* Task:
Scan the records below and copy every line that contains the string "negb".

Stored data entries:
(** At the top level a value is one response. *)
Lemma response_walk_top buf pre m post s :
  buf = pre ++ encode m ++ post -> zlen buf < 2 ^ 63 ->
  _nested_array_element_count s = [] -> interrupt_point s = zlen pre ->
  _last_error (final s) = [] ->
  walk buf m (zlen pre) s =
  (Ret (zlen (pre ++ encode m)),
   mkSplitter (_interrupted s) (_split_points s ++ [zlen (pre ++ encode m)]) []
     (mkRSplitter [] (responses (final s) ++ [classify m]))).
Proof.
  intros Hb Hbuf Hn Hi He. rewrite (response_walk m _ _ _ _ Hb Hbuf), He.
  unfold element_done, on_element, gets, modify, mbind, M_bind, when. rewrite zlen_app.
  cbn. rewrite Hn. cbn. unfold _push_rsp, _push_normal_rsp, _push, classify, gets, modify, mbind, M_bind, lift.
  cbn -[redirects]. rewrite is_retry_error_spec. destruct (redirects _) eqn:E; [done|]. unfold interrupt_point in Hi |- *. cbn. rewrite Hi.
  by rewrite (slice_spec buf pre (encode m) post).
Qed.

Lemma response_walk_all buf ms post : zlen buf < 2 ^ 63 -> forall pre s,
  buf = pre ++ flat_map encode ms ++ post ->
  _nested_array_element_count s = [] -> interrupt_point s = zlen pre ->
  _last_error (final s) = [] ->
  exists s', walk_list (walk buf) ms (zlen pre) s = (Ret (zlen (pre ++ flat_map encode ms)), s') /\
    responses (final s') = responses (final s) ++ (classify <$> ms).
Proof.
  intros Hbuf. induction ms as [|m ms IH]; intros pre s Hb Hn Hi He; cbn [walk_list flat_map fmap list_fmap] in *.
  { exists s. by rewrite !app_nil_r. }
  rewrite <- app_assoc in Hb.
  rewrite (bind_Ret _ _ _ _ _ (response_walk_top buf pre m _ s Hb Hbuf Hn Hi He)).
  edestruct (IH (pre ++ encode m)) as (s' & H1 & H2).
  5: { rewrite <- app_assoc in H1. exists s'. split; [exact H1|]. rewrite H2. cbn. by rewrite <- app_assoc. }
  - subst. by rewrite <- !app_assoc.
  - done.
  - unfold interrupt_point. cbn. by rewrite last_snoc.
  - done.
Qed.

(** Responses are only appended, one for each split point: for any bytes at all. *)
Definition rsp_grows (s s' : rsplitter) : Prop :=
  exists extra, responses (final s') = responses (final s) ++ extra /\
    length (_split_points s') = (length (_split_points s) + length extra)%nat.

#[export] Instance rsp_grows_preorder : PreOrder rsp_grows.
Proof.
  split.
  - intros s. exists []. rewrite app_nil_r. cbn. auto with lia.
  - intros s1 s2 s3 (e1 & H1 & L1) (e2 & H2 & L2). exists (e1 ++ e2).
    rewrite H2, H1, app_assoc, length_app. auto with lia.
Qed.

Lemma rsp_grows_same (s s' : rsplitter) :
  responses (final s') = responses (final s) -> _split_points s' = _split_points s -> rsp_grows s s'.
Proof. intros H1 H2. exists []. rewrite app_nil_r, H1, H2. cbn. auto with lia. Qed.

Lemma on_error_grows buf b e : relates rsp_grows (on_error (F := ServerResponseSplitter) buf b e).
Proof.
  intros s. cbn. unfold mbind, M_bind, lift.
  destruct (slice_cases buf b e) as [[t ->]| ->]; by apply rsp_grows_same.
Qed.

Lemma on_element_grows buf p : relates rsp_grows (on_element (F := ServerResponseSplitter) buf p).
Proof.
  intros s. unfold on_element, gets, modify, mbind, M_bind, when.
  destruct (count_element _) as [c []]; cbn; [|by apply rsp_grows_same].
  unfold _push_rsp, _push_normal_rsp, _push, gets, modify, mbind, M_bind, lift. cbn.
  destruct (_ && _); cbn.
  { exists [RetryMovedAskResponse]. cbn. by rewrite length_app. }
  match goal with |- context [slice buf ?b p] => destruct (slice_cases buf b p) as [[t ->]| ->] end;
    cbn; [|by apply rsp_grows_same].
  eexists [_]. cbn. by rewrite length_app.
Qed.

Lemma parse_grows fuel buf p (s : rsplitter) : rsp_grows s (parse fuel buf p s).2.
Proof.
  revert s. apply (parse_preserves rsp_grows); auto using on_error_grows, on_element_grows;
    intros; intros s; by apply rsp_grows_same.
Qed.

(** What [split_server_response] does with whole responses and an interrupted one. *)
Lemma split_server_response_spec ms rest :
  Forall (fun m => wf m = true) ms -> unfinished rest ->
  zlen (flat_map encode ms ++ rest) < 2 ^ 63 ->
  split_server_response (flat_map encode ms ++ rest) = Ret (classify <$> ms, rest).
Proof.
  intros Hwf Hrest Hl. set (buf := flat_map encode ms ++ rest) in *.
  destruct (response_walk_all buf ms rest Hl [] (new_splitter (mkRSplitter [] []))) as (s & Hw & Hr);
    [done..|]. cbn [app] in Hw.
  destruct (walked_base _ _ _ _ Hw) as (Hi & Hn & Hs);
    [subst buf; rewrite zlen_app in Hl; pose_zlen_nonneg; lia|].
  unfold split_server_response, split_server_response_fuel.
  destruct Hrest as [->|(m & Hcut & Hm & Hlen)].
  - rewrite (split_by_whole buf ms _ s); [|subst buf; by rewrite app_nil_r|done..].
    cbn. unfold finished. rewrite Hn, Hi, Hr. done.
  - destruct (split_by_cut buf ms m rest (mkRSplitter [] []) s) as (s' & -> & Hs' & Hf & fuel & Hr1 & Hr2);
      try done.
    cbn. rewrite Hf, Hr1. destruct (parse_grows fuel buf (zlen (flat_map encode ms)) s) as (extra & He & Hlen').
    rewrite <- Hr2, Hs' in Hlen'. destruct extra; [|cbn in Hlen'; lia].
    rewrite He, Hr, app_nil_r. cbn. do 2 f_equal. unfold truncate_from_begin, interrupt_point.
    rewrite Hs', Hs, points_last. destruct ms; [done|]. unfold from_option, id, zlen.
    rewrite Z.add_0_l, Nat2Z.id. subst buf. by rewrite drop_app_length.
Qed.

(** ** Responses that arrive in pieces

    [receive]: each piece is appended to what the last call left in the buffer, as
    [Server::_recv_from] does with [_buffer]. *)
Fixpoint receive (buffer : bytes) (pieces : list bytes) : outcome (list Response * bytes) :=
  match pieces with
  | [] => Ret ([], buffer)
  | p :: pieces' =>
    '(rs, rest) ← split_server_response (buffer ++ p);
    '(rs', rest') ← receive rest pieces';
    Ret (rs ++ rs', rest')
  end.

Definition ends_with_marker (s : bytes) : Prop := last s = Some ":"%char.

Lemma last_app_ne {A} (l1 l2 : list A) : l2 <> [] -> last (l1 ++ l2) = last l2.
Proof. intros H. rewrite last_app. destruct (last l2) eqn:E; [done|]. by apply last_None in E. Qed.

Lemma marker_cut_last m p : marker_cut m p -> ends_with_marker p.
Proof.
  unfold ends_with_marker. induction 1 as [|l1 m l2 p H IH]; [done|].
  rewrite app_assoc, last_app_ne; [done|]. by intros ->.
Qed.

(** A prefix of a stream of values, not ending with a marker: whole values and an
    unfinished one. *)
Lemma stream_prefix p more ms :
  p ++ more = flat_map encode ms -> ~ ends_with_marker p ->
  Forall (fun m => wf m = true) ms -> zlen (flat_map encode ms) < 2 ^ 63 ->
  exists ms1 ms2 q, ms = ms1 ++ ms2 /\ p = flat_map encode ms1 ++ q /\
    q ++ more = flat_map encode ms2 /\ unfinished q /\ ~ ends_with_marker q /\
    (more = [] -> q = [] /\ ms2 = []).
Proof.
  intros Hp Hm Hwf Hl. destruct (decide (more = [])) as [->|Hmore].
  { exists ms, [], []. rewrite !app_nil_r in *. repeat split; auto; [by left|intros [=]]. }
  destruct (strict_prefix_values p ms) as (l1 & m & l2 & q & -> & -> & Hq).
  { by exists more. }
  exists l1, (m :: l2), q. rewrite flat_map_app, <- app_assoc in Hp. apply app_inv_head in Hp.
  assert (Hmq : ~ ends_with_marker q).
  { unfold ends_with_marker in *. intros H. apply Hm. rewrite last_app_ne; [done|]. by intros ->. }
  do 3 (split; [done|]). split; [|done].
  destruct (decide (q = [])) as [->|Hne]; [by left|]. right. exists m.
  apply Forall_app in Hwf as [_ Hwf]. apply Forall_inv in Hwf. split; [|split; [done|]].
  - destruct (prefix_is_cut m q Hne Hq) as [H|H%marker_cut_last]; done.
  - rewrite flat_map_app, zlen_app in Hl. cbn in Hl. rewrite zlen_app in Hl. pose_zlen_nonneg. lia.
Qed.

Lemma receive_stream pieces : forall buffer ms,
  buffer ++ concat pieces = flat_map encode ms -> ~ ends_with_marker buffer ->
  Forall (fun p => ~ ends_with_marker p) pieces ->
  Forall (fun m => wf m = true) ms -> zlen (flat_map encode ms) < 2 ^ 63 ->
  (concat pieces = [] -> buffer = []) ->
  receive buffer pieces = Ret (classify <$> ms, []).
Proof.
  induction pieces as [|p pieces IH]; intros buffer ms Hb Hm Hp Hwf Hl He; cbn [concat receive] in *.
  { specialize (He eq_refl) as ->. cbn in Hb. destruct ms as [|m ms]; [done|].
    pose proof (encode_ne m). cbn in Hb. by destruct (encode m). }
  apply Forall_cons_1 in Hp as [Hp1 Hp2]. rewrite app_assoc in Hb.
  assert (Hbp : ~ ends_with_marker (buffer ++ p)).
  { unfold ends_with_marker. destruct (decide (p = [])) as [->|Hne]; [by rewrite app_nil_r|].
    by rewrite last_app_ne. }
  destruct (stream_prefix _ _ _ Hb Hbp Hwf Hl) as (ms1 & ms2 & q & -> & Hq & Hrest & Hu & Hmq & Hend).
  apply Forall_app in Hwf as [Hwf1 Hwf2]. rewrite flat_map_app, zlen_app in Hl. pose_zlen_nonneg.
  rewrite Hq, split_server_response_spec; [|done..|].
  2: { rewrite <- Hq. apply (f_equal zlen) in Hb. rewrite flat_map_app in Hb.
       rewrite !zlen_app in *. pose_zlen_nonneg. lia. }
  cbn [mbind outcome_bind]. rewrite (IH q ms2); [|done..|lia|naive_solver].
  cbn. by rewrite fmap_app.
Qed.
(* ===== verification/CommandSpec.v ===== *)
(** * What the client commands mean: the specification of [CommandParser.v]

    [command_spec]: the group a request stands for, in terms of its words, without
    offsets or automata; and the theorem that [split_client_command] of a stream of
    requests pushes exactly those groups. *)
From S2P Require Import Prelude Strings OrderedSet Address SlotCalc Message Resp Stream Buffer CommandParser.
#[local] Open Scope Z_scope.

Definition request (words : list bytes) : resp := RArray (RBulk <$> words).
Definition bulk (w : bytes) : bytes := encode (RBulk w).
Arguments bulk : simpl never.

(** ** Specification *)

(** Words taken two by two, and whether none is left over. *)
Fixpoint pair_up (l : list bytes) : list (bytes * bytes) * bool :=
  match l with
  | [] => ([], true)
  | [_] => ([], false)
  | k :: v :: l' => let '(ps, complete) := pair_up l' in ((k, v) :: ps, complete)
  end.

(** The addresses "host port host port ...", a later port being read only if the
    earlier ones are integers. *)
Fixpoint read_addresses (acc : list Address) (ps : list (bytes * bytes)) : outcome (list Address) :=
  match ps with
  | [] => Ret acc
  | (h, p) :: ps' => n ← atoi p; read_addresses (set_insert addr_ltb (mkAddress h n) acc) ps'
  end.
(* ===== verification/Proxy.v ===== *)
(** * The proxy: [core/proxy.hpp], [core/proxy.cpp], [core/acceptor.cpp], [core/connection.hpp]

    The slot map updaters, the acceptor, and [Proxy::handle_events], the body of a
    thread's loop. *)
From Stdlib Require Import QArith.
From S2P Require Import Prelude Strings OrderedSet Address SlotCalc Buffer Response SlotMap CommandParser World Kernel Command Server LongConn Client.
#[local] Open Scope Z_scope.

(** ** Slot map updates *)

(** [Proxy::_move_closed_slot_updaters] *)
Definition _move_closed_slot_updaters : W unit :=
  us ← gets (fun w => _slot_updaters (w_proxy w));
  for_each us (fun u => set_upd u (fun x => x <| _proxy_already_updated := true |>)) ;;
  set_proxy (fun p => p <| _finished_slot_updaters ::= (fun l => l ++ us) |> <| _slot_updaters := [] |>).

(** The loop of [_set_slot_map] over the commands to retry: the servers to poll. *)
Fixpoint retry_commands (cmds : list nat) (svrs : gset nat) : W (gset nat) :=
  match cmds with
  | [] => mret svrs
  | c :: cmds' =>
    s ← select_server c;
    match s with
    | None => set_proxy (fun p => p <| _slot_map_expired := true |>) ;; retry_commands cmds' svrs
    | Some s => retry_commands cmds' ({[s]} ∪ svrs)
    end
  end.

Definition _set_slot_map (nodes : list RedisNode) (remotes : list Address) : W unit :=
  replace_map nodes ;;
  set_proxy (fun p => p <| _slot_map_expired := false |>) ;;
  set_glob (fun g => g <| remote_addrs := remotes |> <| cluster_ok := true |>) ;;
  retrying ← gets (fun w => _retrying_commands (w_proxy w));
  if bool_decide (retrying = []) then mret tt else
  set_proxy (fun p => p <| _retrying_commands := [] |>) ;;
  svrs ← retry_commands retrying ∅;
  for_each (elements svrs) (fun s => poll_rw (CServer s)).

Definition CLUSTERDOWN_RSP : bytes := crlf_line "-CLUSTERDOWN The cluster is down".

(** Whether one of the updaters is still open. *)
Fixpoint any_open (us : list nat) : W bool :=
  match us with
  | [] => mret false
  | u :: us' => closed ← is_closed (CUpdater u); if closed : bool then any_open us' else mret true
  end.

(** [util::max_element] by [covered_slots()]: the first of the largest. *)
Fixpoint max_covered (best : nat) (us : list nat) : W nat :=
  match us with
  | [] => mret best
  | u :: us' =>
    x ← get_upd best; y ← get_upd u;
    max_covered (if (size (_covered_slots x) <? size (_covered_slots y))%nat then u else best) us'
  end.

Definition _update_slot_map_failed : W unit :=
  us ← gets (fun w => _slot_updaters (w_proxy w));
  open ← any_open us;
  if open : bool then mret tt else
  full_cov ← gets (fun w => req_full_cov (w_glob w));
  used ← (match us with
          | u :: us' =>
            if full_cov : bool then mret false else
            best ← max_covered u us';
            x ← get_upd best;
            if bool_decide (size (_covered_slots x) = 0%nat) then mret false
            else _set_slot_map (_nodes x) (_remotes x) ;; _move_closed_slot_updaters ;; mret true
          | [] => mret false
          end);
  if used : bool then mret tt else
  _move_closed_slot_updaters ;;
  set_glob (fun g => g <| cluster_ok := false |>) ;;
  slot_map_clear ;;
  cmds ← gets (fun w => _retrying_commands (w_proxy w));
  set_proxy (fun p => p <| _retrying_commands := [] |>) ;;
  for_each cmds (fun c => on_remote_responsed c CLUSTERDOWN_RSP true) ;;
  set_proxy (fun p => p <| _slot_map_expired := false |>).

Definition notify_slot_map_updated (nodes : list RedisNode) (remotes : list Address) (covered : Z) : W unit :=
  if covered <? CLUSTER_SLOT_COUNT then _update_slot_map_failed
  else _set_slot_map nodes remotes ;; _move_closed_slot_updaters.

(** ** [SlotsMapUpdater] *)

Definition _notify_updated (u : nat) : W unit :=
  close_conn_fd (CUpdater u) ;;
  x ← get_upd u;
  if _proxy_already_updated x then mret tt
  else notify_slot_map_updated (_nodes x) (_remotes x) (Z.of_nat (size (_covered_slots x))).

(** The slots of a range, as the loop [for (slot s = first; s <= second; ++s)] visits them. *)
Fixpoint slots_from (first : Z) (n : nat) : list Z :=
  match n with O => [] | S n' => first :: slots_from (first + 1) n' end.

Definition range_slots (rg : Z * Z) : list Z := slots_from rg.1 (Z.to_nat (rg.2 - rg.1 + 1)).

(** The loop over the nodes: the slots covered and the remote addresses. *)
Definition cover_node (x : SlotsMapUpdater) (node : RedisNode) : SlotsMapUpdater :=
  if bool_decide (host (node_addr node) = []) then x
  else x <| _covered_slots ::= (fun m => foldl (fun m s => <[s := tt]> m) m (flat_map range_slots (slot_ranges node))) |>
         <| _remotes ::= set_insert addr_ltb (node_addr node) |>.

Definition _recv_rsp (u : nat) : W unit :=
  x ← get_upd u;
  '(o, b) ← read_fd (upd_fd x) (_rsp x);
  set_upd u (fun x => x <| _rsp := b |>) ;;
  _ ← lift o;
  '(rsps, rest) ← lift (split_server_response b);
  set_upd u (fun x => x <| _rsp := rest |>) ;;
  match rsps with
  | [] => poll_ro (CUpdater u)
  | [r] =>
    nodes ← lift (parse_slot_map (buffer_to_string (get_buffer r)) (host (upd_addr x)));
    set_upd u (fun x => foldl cover_node (x <| _nodes := nodes |>) nodes) ;;
    _notify_updated u
  | _ => throw (BadRedisMessage (s2b "Ask cluster nodes returns responses with size=" ++ str (zlen rsps)))
  end.

Definition _send_cmd (u : nat) : W unit :=
  x ← get_upd u; flush_fd (upd_fd x) CLUSTER_NODES_CMD ;; poll_ro (CUpdater u).

Definition updater_on_events (u : nat) (events : Z) : W unit :=
  if event_is_hup events then _notify_updated u
  else if event_is_write events then _send_cmd u
  else when (event_is_read events) (catch_bad (_recv_rsp u) (_notify_updated u)).

(** [new SlotsMapUpdater(addr, proxy)] *)
Definition new_updater (addr : Address) : W nat :=
  fd ← new_stream_socket;
  u ← fresh;
  modify (fun w => w <| w_upds ::= <[u := mkUpdater fd [] [] [] ∅ false addr]> |>) ;;
  on_throw
    (set_nonblocking fd ;; connect_fd (host addr) (port addr) fd ;; poll_add_rw (CUpdater u))
    (close_conn_fd (CUpdater u) ;; modify (fun w => w <| w_upds ::= delete u |>)) ;;
  mret u.

Definition _retrieve_slot_map : W unit :=
  remotes ← gets (fun w => remote_addrs (w_glob w));
  if bool_decide (remotes = []) then _update_slot_map_failed else
  for_each remotes (fun addr =>
    try_catch
      (u ← new_updater addr; set_proxy (fun p => p <| _slot_updaters ::= (fun l => l ++ [u]) |>))
      (fun e => match e with ConnectionRefused _ _ _ | UnknownHost _ => Some (mret tt) | _ => None end)) ;;
  us ← gets (fun w => _slot_updaters (w_proxy w));
  when (bool_decide (us = [])) _update_slot_map_failed.

Definition _should_update_slot_map (p : Proxy) : bool :=
  bool_decide (_slot_updaters p = []) &&
  (negb (bool_decide (_retrying_commands p = [])) || _slot_map_expired p).

(** ** [Acceptor] *)

Definition turn_on_accepting : W unit :=
  a ← gets (fun w => _accepting (w_proxy w));
  if a : bool then mret tt
  else set_proxy (fun p => p <| _accepting := true |>) ;; poll_add_ro CAcceptor.

(** The loop of [Acceptor::on_events]; the script of [accept] bounds its turns. *)
Fixpoint accept_loop (fuel : nat) : W unit :=
  match fuel with
  | O => no_fuel
  | S fuel' =>
    r ← cio_accept;
    match r with
    | AccFd cfd _ =>
      if 0 <? cfd then set_nonblocking cfd ;; _ ← new_client cfd; accept_loop fuel' else mret tt
    | AccErr e =>
      if (e =? ENFILE) || (e =? EMFILE)
      then set_proxy (fun p => p <| _accepting := false |>) ;; poll_del CAcceptor
      else if negb (e =? EAGAIN) && negb (e =? ECONNABORTED) && negb (e =? EPROTO) && negb (e =? EINTR)
      then throw (SocketAcceptError e)
      else mret tt
    end
  end.

Definition acceptor_on_events : W unit :=
  l ← gets (fun w => k_accepts (w_kern w)); accept_loop (S (length l)).

(** ** [Proxy(listen_port)]: with its member [Acceptor(this, listen_port)] *)
Definition new_Proxy (fd : Z) : Proxy :=
  mkProxy 0 0 ∅ [] [] [] ∅ 0%Q 0%Q 0 0%Q 0%Q true false ∅ fd false.

Definition start_proxy (listen_port : Z) : W unit :=
  poll_create ;;
  fd ← new_stream_socket;
  set_nonblocking fd ;;
  bind_to fd listen_port ;;
  modify (fun w => w <| w_proxy := new_Proxy fd |>) ;;
  turn_on_accepting.

(** The process before a proxy is built: no object, and the globals' initial values. *)
Definition initial_globals (t : CommandTables) : Globals :=
  mkGlobals [] false true false None false t [] ∅ [].

Definition initial_world (g : Globals) (k : Kernel) : World :=
  mkWorld {[RSP_OK := RSP_OK_STR]} ∅ ∅ ∅ ∅ ∅ ∅ 1 (new_Proxy (-1)) g k.

(** ** [Connection]: the virtual members *)

Definition on_events (stats : World -> option bytes) (c : Connection) (events : Z) : W unit :=
  match c with
  | CClient i => client_on_events stats i events
  | CServer i => server_on_events i events
  | CLong i => long_on_events i events
  | CLongServer i => long_server_on_events i events
  | CUpdater i => updater_on_events i events
  | CAcceptor => acceptor_on_events
  end.

Definition conn_on_error (c : Connection) : W unit :=
  match c with
  | CClient _ | CLong _ => close_conn_fd c
  | CServer i => close_conn i
  | CLongServer i => server_conn_on_error i
  | CUpdater i => _notify_updated i
  | CAcceptor => mret tt
  end.

(** [after_events(active_conns)]: the set it leaves. *)
Definition after_events (c : Connection) (active : gset Connection) : W (gset Connection) :=
  match c with
  | CClient i => client_after_events i ;; mret active
  | CServer i => server_after_events i ;; mret active
  | CLong i => long_after_events i active
  | CLongServer i => long_server_after_events i active
  | CUpdater _ | CAcceptor => mret active
  end.

(** ** [Proxy::handle_events] *)

(** The static [poll_ctl]; the map is moved out of the proxy. *)
Definition poll_ctl : W unit :=
  polls ← gets (fun w => _conn_poll_type (w_proxy w));
  set_proxy (fun p => p <| _conn_poll_type := ∅ |>) ;;
  for_each (map_to_list polls) (fun '(c, writable) =>
    closed ← is_closed c;
    if closed : bool then mret tt else if writable : bool then poll_rw c else poll_ro c).

(** The loop over the events: [closed] are [closed_conns], [active] are [active_conns]. *)
Fixpoint process_events (stats : World -> option bytes) (events : list (Connection * Z))
    (closed active : gset Connection) : W (gset Connection) :=
  match events with
  | [] => mret active
  | (c, ev) :: events' =>
    if bool_decide (c ∈ closed) then process_events stats events' closed active
    else
      failed ← try_catch (on_events stats c ev ;; mret false)
                 (fun e => if is_io_error_base e then Some (conn_on_error c ;; mret true) else None);
      process_events stats events' (if failed : bool then {[c]} ∪ closed else closed) ({[c]} ∪ active)
  end.

(** The loop over [active_conns], which [after_events] may shrink. *)
Fixpoint after_all (conns : list Connection) (active : gset Connection) : W unit :=
  match conns with
  | [] => mret tt
  | c :: conns' =>
    if bool_decide (c ∈ active) then active ← after_events c active; after_all conns' active
    else after_all conns' active
  end.

(** [_finished_slot_updaters.clear()] *)
Definition delete_updater (u : nat) : W unit :=
  close_conn_fd (CUpdater u) ;; modify (fun w => w <| w_upds ::= delete u |>).

Definition handle_events (stats : World -> option bytes) (events : list (Connection * Z)) : W unit :=
  inactive ← gets (fun w => _inactive_long_connections (w_proxy w));
  for_each (elements inactive) (fun l =>
    close_conn_fd (CLong l) ;; set_proxy (fun p => p <| _fd_closed := true |>)) ;;
  set_proxy (fun p => p <| _inactive_long_connections := ∅ |>) ;;
  active ← process_events stats events (set_map CLong inactive) ∅;
  poll_ctl ;;
  after_all (elements active) active ;;
  us ← gets (fun w => _finished_slot_updaters (w_proxy w));
  for_each us delete_updater ;;
  set_proxy (fun p => p <| _finished_slot_updaters := [] |>) ;;
  p ← gets w_proxy;
  when (_should_update_slot_map p) (_retrieve_slot_map ;; poll_ctl) ;;
  p ← gets w_proxy;
  when (_fd_closed p)
    (set_proxy (fun p => p <| _fd_closed := false |>) ;; turn_on_accepting).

* Answer to this task:
  (negb (bool_decide (_retrying_commands p = [])) || _slot_map_expired p).
      else if negb (e =? EAGAIN) && negb (e =? ECONNABORTED) && negb (e =? EPROTO) && negb (e =? EINTR)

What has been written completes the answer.